(Given data Opens)
(* ===== verification/TriaxialBuffers.v ===== *)
(** * The buffers of the mixed INT2 / INT4 pool

    Class [TriaxialKVPool] of [srt/mem_cache/triaxial_pool.py]: the tensors of
    every layer, the grouping of a batch of slots, and the two write paths.
    The eight buffers of the pool are kept as the per-layer views the code
    works on.  A slot tensor carries an identity, since the grouping is cached
    by object. *)

From S2P Require Import Prelude Floats DeviceFloats DeviceMemory QuantKernels DequantKernels TriaxialPool.

Record slot_tensor := { loc_id : nat; loc_slots : list Z }.

Record Grouping := {
  idx4 : list Z; rows4 : list Z; idx2 : list Z; slots2 : list Z; tok_rows : list (list Z); g_pages : list Z
}.

Record TriaxialKVPool := {
  pool_shape : PoolSizes;
  head_num : Z;
  pool_head_dim : Z;
  start_layer : Z;
  layer_views : list TriaxialLayerKV;
  grp_loc : option nat;
  grp : option Grouping
}.

(** ** Buffers *)

Definition zeros {A} (sh : list Z) (z : A) : tensor A := {| shape := sh; elems := fun _ => z |}.

(** The view of one layer of the freshly created buffers. *)
Definition new_layer (s : PoolSizes) (H D : Z) : TriaxialLayerKV :=
  let G := D / 32 in
  {| kv_offset := offset s;
     k2_data := zeros [num_pages2 s; H; D; 8] 0; k2_meta := zeros [num_pages2 s; H; D; 2] f_zero;
     v2_data := zeros [size2 s; H; D / 4] 0; v2_meta := zeros [size2 s; H; G; 2] f_zero;
     k4_data := zeros [size4 s; H; D / 2] 0; k4_meta := zeros [size4 s; H; G; 2] f_zero;
     v4_data := zeros [size4 s; H; D / 2] 0; v4_meta := zeros [size4 s; H; G; 2] f_zero |}.

Definition create_buffers (s : PoolSizes) (layer_num H D : Z) : list TriaxialLayerKV :=
  map (fun _ => new_layer s H D) (seqZ 0 layer_num).

Definition pool_init (size page_size head_num head_dim layer_num first_layer : Z) (fraction : f64) : result TriaxialKVPool :=
  let! s := pool_sizes size page_size head_dim fraction in
  Ok {| pool_shape := s; head_num := head_num; pool_head_dim := head_dim; start_layer := first_layer;
        layer_views := create_buffers s layer_num head_num head_dim; grp_loc := None; grp := None |}.

(** Elements of one layer, by element size: bytes have size 1, fp16 has size 2. *)
Definition layer_bytes (kv : TriaxialLayerKV) : Z :=
  numel (k2_data kv) + numel (k2_meta kv) * 2 + numel (v2_data kv) + numel (v2_meta kv) * 2 +
  numel (k4_data kv) + numel (k4_meta kv) * 2 + numel (v4_data kv) + numel (v4_meta kv) * 2.

Definition get_kv_size_bytes (p : TriaxialKVPool) : Z := zsum (map layer_bytes (layer_views p)).

Definition layer_kv (p : TriaxialKVPool) (layer_id : Z) : result TriaxialLayerKV :=
  py_get (layer_views p) (layer_id - start_layer p).

Definition set_layer (p : TriaxialKVPool) (layer_id : Z) (kv : TriaxialLayerKV) : TriaxialKVPool :=
  let i := layer_id - start_layer p in
  let i := if i <? 0 then zlen (layer_views p) + i else i in
  {| pool_shape := pool_shape p; head_num := head_num p; pool_head_dim := pool_head_dim p; start_layer := start_layer p;
     layer_views := <[Z.to_nat i := kv]> (layer_views p); grp_loc := grp_loc p; grp := grp p |}.

Definition get_v_head_dim (p : TriaxialKVPool) : Z := pool_head_dim p.

Definition get_key_buffer (p : TriaxialKVPool) (layer_id : Z) : result unit := Err RuntimeError.
Definition get_value_buffer (p : TriaxialKVPool) (layer_id : Z) : result unit := Err RuntimeError.
Definition get_kv_buffer (p : TriaxialKVPool) (layer_id : Z) : result unit := Err RuntimeError.

(** ** Grouping *)

Definition by_slot (a b : Z * Z) : Prop := a.1 <= b.1.
#[global] Instance by_slot_dec a b : Decision (by_slot a b).
Proof. unfold by_slot. apply _. Defined.

(** Split [loc] into INT4 rows, INT2 value rows and INT2 key pages. *)
Definition compute_grouping (off : Z) (loc : list Z) : result Grouping :=
  let is4 := map (fun s => off <=? s) loc in
  let i4 := nonzero is4 in
  let r4 := map (fun i => tget loc i - off) i4 in
  let is2 := map (fun s => negb (off <=? s) && (PAGE <=? s)) loc in
  let i2 := nonzero is2 in
  let s2 := map (tget loc) i2 in
  if 0 <? zlen s2 then
    let sorted := merge_sort by_slot (zip s2 i2) in
    let! _ := rassert (zlen sorted mod PAGE =? 0) in
    Ok {| idx4 := i4; rows4 := r4; idx2 := i2; slots2 := s2;
          tok_rows := reshape 32 (map snd sorted);
          g_pages := map (fun r => tget r 0 / PAGE) (reshape 32 (map fst sorted)) |}
  else Ok {| idx4 := i4; rows4 := r4; idx2 := i2; slots2 := s2; tok_rows := []; g_pages := [] |}.

(** The grouping of the last slot tensor seen is reused for the same object. *)
Definition grouping (p : TriaxialKVPool) (loc : slot_tensor) : result (Grouping * TriaxialKVPool) :=
  let fresh :=
    let! g := compute_grouping (offset (pool_shape p)) (loc_slots loc) in
    Ok (g, {| pool_shape := pool_shape p; head_num := head_num p; pool_head_dim := pool_head_dim p; start_layer := start_layer p;
              layer_views := layer_views p; grp_loc := Some (loc_id loc); grp := Some g |}) in
  match grp_loc p, grp p with
  | Some i, Some g => if (i =? loc_id loc)%nat then Ok (g, p) else fresh
  | _, _ => fresh
  end.

(** ** Writes *)

Section writes.
(** The order of the programs of the [k]-th launch of a call. *)
Context (sched : nat -> Z -> Z -> list (Z * Z)).

(** [x[idx].contiguous()] for a tensor of shape [n, H, D]. *)
Definition take_rows (x : tensor spec_float) (idx : list Z) : tensor spec_float :=
  let w := dim x 1 * dim x 2 in
  {| shape := [zlen idx; dim x 1; dim x 2]; elems := fun a => elems x (tget idx (a / w) * w + a mod w) |}.

(** Inputs that are neither bf16 nor fp16 are converted to bf16. *)
Definition to_half (half : bool) (x : tensor spec_float) : tensor spec_float :=
  if half then x else with_elems x (fun a => bf16_of (elems x a)).

Definition set4 (kv : TriaxialLayerKV) (k v : tensor Z * tensor spec_float) : TriaxialLayerKV :=
  {| kv_offset := kv_offset kv; k2_data := k2_data kv; k2_meta := k2_meta kv; v2_data := v2_data kv; v2_meta := v2_meta kv;
     k4_data := k.1; k4_meta := k.2; v4_data := v.1; v4_meta := v.2 |}.

Definition set2 (kv : TriaxialLayerKV) (k v : tensor Z * tensor spec_float) : TriaxialLayerKV :=
  {| kv_offset := kv_offset kv; k2_data := k.1; k2_meta := k.2; v2_data := v.1; v2_meta := v.2;
     k4_data := k4_data kv; k4_meta := k4_meta kv; v4_data := v4_data kv; v4_meta := v4_meta kv |}.

(** The INT4 and the INT2 half of a write, on one layer. *)
Definition write4 (kv : TriaxialLayerKV) (g : Grouping) (cache_k cache_v : tensor spec_float) : result TriaxialLayerKV :=
  if 0 <? zlen (rows4 g) then
    let n := zlen (idx4 g) in
    let! k := quant_int4_tokens (sched 0 n (dim cache_k 1)) (take_rows cache_k (idx4 g)) (rows4 g) (k4_data kv) (k4_meta kv) in
    let! v := quant_int4_tokens (sched 1 n (dim cache_v 1)) (take_rows cache_v (idx4 g)) (rows4 g) (v4_data kv) (v4_meta kv) in
    Ok (set4 kv k v)
  else Ok kv.

Definition write2 (kv : TriaxialLayerKV) (g : Grouping) (cache_k cache_v : tensor spec_float) : result TriaxialLayerKV :=
  if 0 <? zlen (slots2 g) then
    let! v := quant_int2_v_tokens (sched 2 (zlen (idx2 g)) (dim cache_v 1)) (take_rows cache_v (idx2 g)) (slots2 g) (v2_data kv) (v2_meta kv) in
    let! k := quant_int2_k_pages (sched 3 (zlen (g_pages g)) (dim cache_k 1)) cache_k (tok_rows g) (g_pages g) (k2_data kv) (k2_meta kv) in
    Ok (set2 kv k v)
  else Ok kv.

(** [cache_k] and [cache_v] are viewed as [n, head_num, head_dim]. *)
Definition set_kv_buffer (p : TriaxialKVPool) (layer_id : Z) (loc : slot_tensor) (half : bool) (cache_k cache_v : tensor spec_float)
  : result TriaxialKVPool :=
  let! kv := layer_kv p layer_id in
  let cache_k := to_half half cache_k in
  let cache_v := to_half half cache_v in
  let! (g, p1) := grouping p loc in
  let! kv1 := write4 kv g cache_k cache_v in
  let! kv2 := write2 kv1 g cache_k cache_v in
  Ok (set_layer p1 layer_id kv2).

(** Decode batches: every slot is INT4; padded tokens, with slot 0, go to the dummy row 0. *)
Definition set_kv_buffer_int4 (p : TriaxialKVPool) (layer_id : Z) (loc : list Z) (half : bool) (cache_k cache_v : tensor spec_float)
  : result TriaxialKVPool :=
  let! kv := layer_kv p layer_id in
  let rows := map (fun s => Z.max (s - offset (pool_shape p)) 0) loc in
  let cache_k := to_half half cache_k in
  let cache_v := to_half half cache_v in
  let n := dim cache_k 0 in
  let! k := quant_int4_tokens (sched 0 n (dim cache_k 1)) cache_k rows (k4_data kv) (k4_meta kv) in
  let! v := quant_int4_tokens (sched 1 n (dim cache_v 1)) cache_v rows (v4_data kv) (v4_meta kv) in
  Ok (set_layer p layer_id (set4 kv k v)).
End writes.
(Given data Closes)
__Task brief__: Wherever the word "elems" appears in a line of the data, copy that line.

__Response area__:
Definition zeros {A} (sh : list Z) (z : A) : tensor A := {| shape := sh; elems := fun _ => z |}.
  {| shape := [zlen idx; dim x 1; dim x 2]; elems := fun a => elems x (tget idx (a / w) * w + a mod w) |}.
  if half then x else with_elems x (fun a => bf16_of (elems x a)).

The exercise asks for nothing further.